This weekend is all about wrapping up the year and saying goodbye to 2018. What does it mean to say goodbye to one year and hello to the next as a freelance writer? For me, it means a lot. As you can see from the picture of my desk area above, I wrap up quite a few things. My to-do list is lengthy at the end of each month and even longer at the end of the year. Not only am I organizing financials for tax purposes but I’m also clearing the path for new opportunities.
Filing Away Pitches
I keep track of every pitch I send out. The main reason I do that is that, if they’re not successful, I may be able to pitch them elsewhere. If they do work out, I use those pitches as a formula for others in the future—or—I determine how I can reformulate them into other pitches I can use within the same niche. Many freelance writers use a spreadsheet or track them digitally.
I’m old-school and prefer
tracking mine in a notebook. One of these days I may catch up with the rest of
the technological freelance writers but, in the meantime, I love the actual act
of writing on paper.
When invoices are final, I like
to have a digital and hard copy. Too many times throughout my career, I’ve
experienced a crash and lost everything. These crashes occurred before the days
of the “the cloud,” but those moments stuck with me, and I can’t seem to allow myself to move completely toward trusting
a method whereby everything has a complete digital
I have cloud storage, an external hard drive, and thumb drives. So, I have the capabilities. I also have hard copies. Therefore, my invoices go into binders so I can refer to them if necessary during tax time. I also keep hard copies of the spreadsheets I track all of my monthly income totals. I track what I earn per day writing, as well as my goals. I save a copy to the cloud, print a copy to hang on my wall (I refer to it a lot), and print a copy for my financials binder.
The need to see things in front of me tangibly is also a requirement for my freelance writing success. When I have a large desk calendar hung in front of me with deadlines, appointments, and other dates of significance, I feel inspiration and motivation. Using this method has been working for me in all of my office settings dating back to when I was a store manager in Albuquerque, New Mexico in 1997, so I doubt it will change anytime soon. So, today, my new wall calendar goes up.

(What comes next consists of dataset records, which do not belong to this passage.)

(** C3, amended: the festive post has 12 words, so its length check
    fails (with its keywords it gets 0.44), and whenever the length check
    of a post fails the returned quality is at most 0.7. *)
Theorem short_post_quality_at_most_0_7 post expected_keywords q :
  length_ok post = false ->
  evaluate_social_post post expected_keywords = Ok q ->
  (List.length (split festive_post) = 12%nat /\ length_ok festive_post = false /\
   evaluate_social_post festive_post festive_keywords
   = Ok {| quality := 0.44; keyword_coverage := 0.8 |}) /\
  (quality q <=? 0.7)%float = true.
Proof.
  intros Hshort Hq. split; [repeat split; vm_compute; reflexivity|].
  destruct (evaluate_social_post_Ok post expected_keywords q Hq) as (fraction & W & _ & ->).
  cbn [quality]. rewrite Hshort. apply quality_of_short. exact W.
Qed.

(** C4: when every pattern compiles, [regex_match_score] returns the number
    of patterns found in the text divided by the number of patterns (by 1
    for the empty list), a value in [0, 1]; on the empty list it returns 0
    and no division by zero occurs. *)
Theorem regex_match_score_fraction text patterns :
  Forall valid_pattern patterns ->
  regex_match_score text [] = Ok 0%float /\
  exists v,
    regex_match_score text patterns = Ok v /\
    int_truediv (Z.of_nat (List.length (matching text patterns)))
                (Z.max (Z.of_nat (List.length patterns)) 1) = Ok v /\
    (patterns <> [] ->
     int_truediv (Z.of_nat (List.length (matching text patterns)))
                 (Z.of_nat (List.length patterns)) = Ok v) /\
    (0 <=? v)%float = true /\ (v <=? 1)%float = true.
Proof.
  intros Hvalid. split; [reflexivity|].
  pose proof (matching_length text patterns) as Hle.
  destruct (int_truediv_fraction (Z.of_nat (List.length (matching text patterns)))
              (Z.max (Z.of_nat (List.length patterns)) 1) ltac:(lia) ltac:(lia))
    as (v & E & W).
  exists v. split.
  { unfold regex_match_score. rewrite (count_matches_spec text patterns Hvalid 0).
    cbn [bind]. rewrite Z.add_0_l. exact E. }
  split; [exact E|]. split.
  { intros Hne. rewrite <- E. f_equal.
    destruct patterns; [contradiction | cbn [List.length]; lia]. }
  apply within_unit_interval. exact W.
Qed.

Lemma column_of_records {A : Type} (records : list Row) (name : string) (field : Row -> A) :
  records <> [] -> In name ["scenario"; "overall"; "passed"]%string ->
  column (DataFrame_of records) name field = Ok (map field records).
Proof.
  intros Hne Hin. destruct records as [| r rs]; [contradiction|].
  unfold column. cbn [DataFrame_of columns rows].
  assert (E : existsb (String.eqb name) ["scenario"; "overall"; "passed"]%string = true).
  { apply existsb_exists. exists name. split; [exact Hin | apply String.eqb_refl]. }
  rewrite E. reflexivity.
Qed.

(** The label of the best row is found when some score is not NaN. *)
Lemma best_label_Ok better (records : list Row) :
  records <> [] ->
  Exists (fun x => is_nan x = false) (map row_overall records) ->
  exists label,
    (c <- column (DataFrame_of records) "overall" row_overall ;;
     i <- match idx_from better c 0 None with
          | Some i => Ok i
          | None => Raise ValueError
          end ;;
     loc_scenario (DataFrame_of records) i) = Ok label.
Proof.
  intros Hne Hex.
  rewrite (column_of_records records "overall" row_overall Hne) by (cbn; auto).
  cbn [bind].
  destruct (idx_from better (map row_overall records) 0 None) as [i |] eqn:E.
  - apply idx_from_bound in E. destruct E as [[b Hb] | Hi]; [discriminate Hb|].
    rewrite length_map in Hi. cbn [bind]. unfold loc_scenario.
    rewrite (column_of_records records "scenario" row_scenario Hne) by (cbn; auto).
    cbn [bind].
    destruct (nth_error (map row_scenario records) i) as [label |] eqn:N.
    + exists label. reflexivity.
    + apply nth_error_None in N. rewrite length_map in N. lia.
  - exfalso. revert E. apply idx_from_found. right. exact Hex.
Qed.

I also have a daily planner I use throughout each day that I write my to-do lists in, as well as each task as I finish them. For example, if I’m working for a client with a specific list of articles they want me to finish, I write their name in the to-do, and then the articles in the “notes” section of the day as I complete them. Then, I have a journal entry for the day when I finish.
Paper File Clean-Out
As I have already mentioned, I’ll never be entirely digital. When I receive new information from clients, especially when it’s a style guide or packet containing a significant amount of information I need to comb through, I print it out. I have separate files for each of my clients containing each of the jobs I’ve completed since I relaunched my freelance writing career in July. I may need to empty these files quarterly because they’re quite thick.
Retaining this information has been helpful as I’ve had to refer back to it frequently when tracking down payments, looking back on guidelines, or verifying information the client updated. So, because being a writer is just as much about running a business as it is about writing, this record retention has served me well.
These are my “paper” tasks. I have many other tasks to help me say goodbye to 2019 including further developing my editorial calendar for this blog, as well as my publication, “Working Freelance Writer.” Needless to say, the next three days are going to be busy!
How are YOU saying goodbye to 2019 as a freelance writer?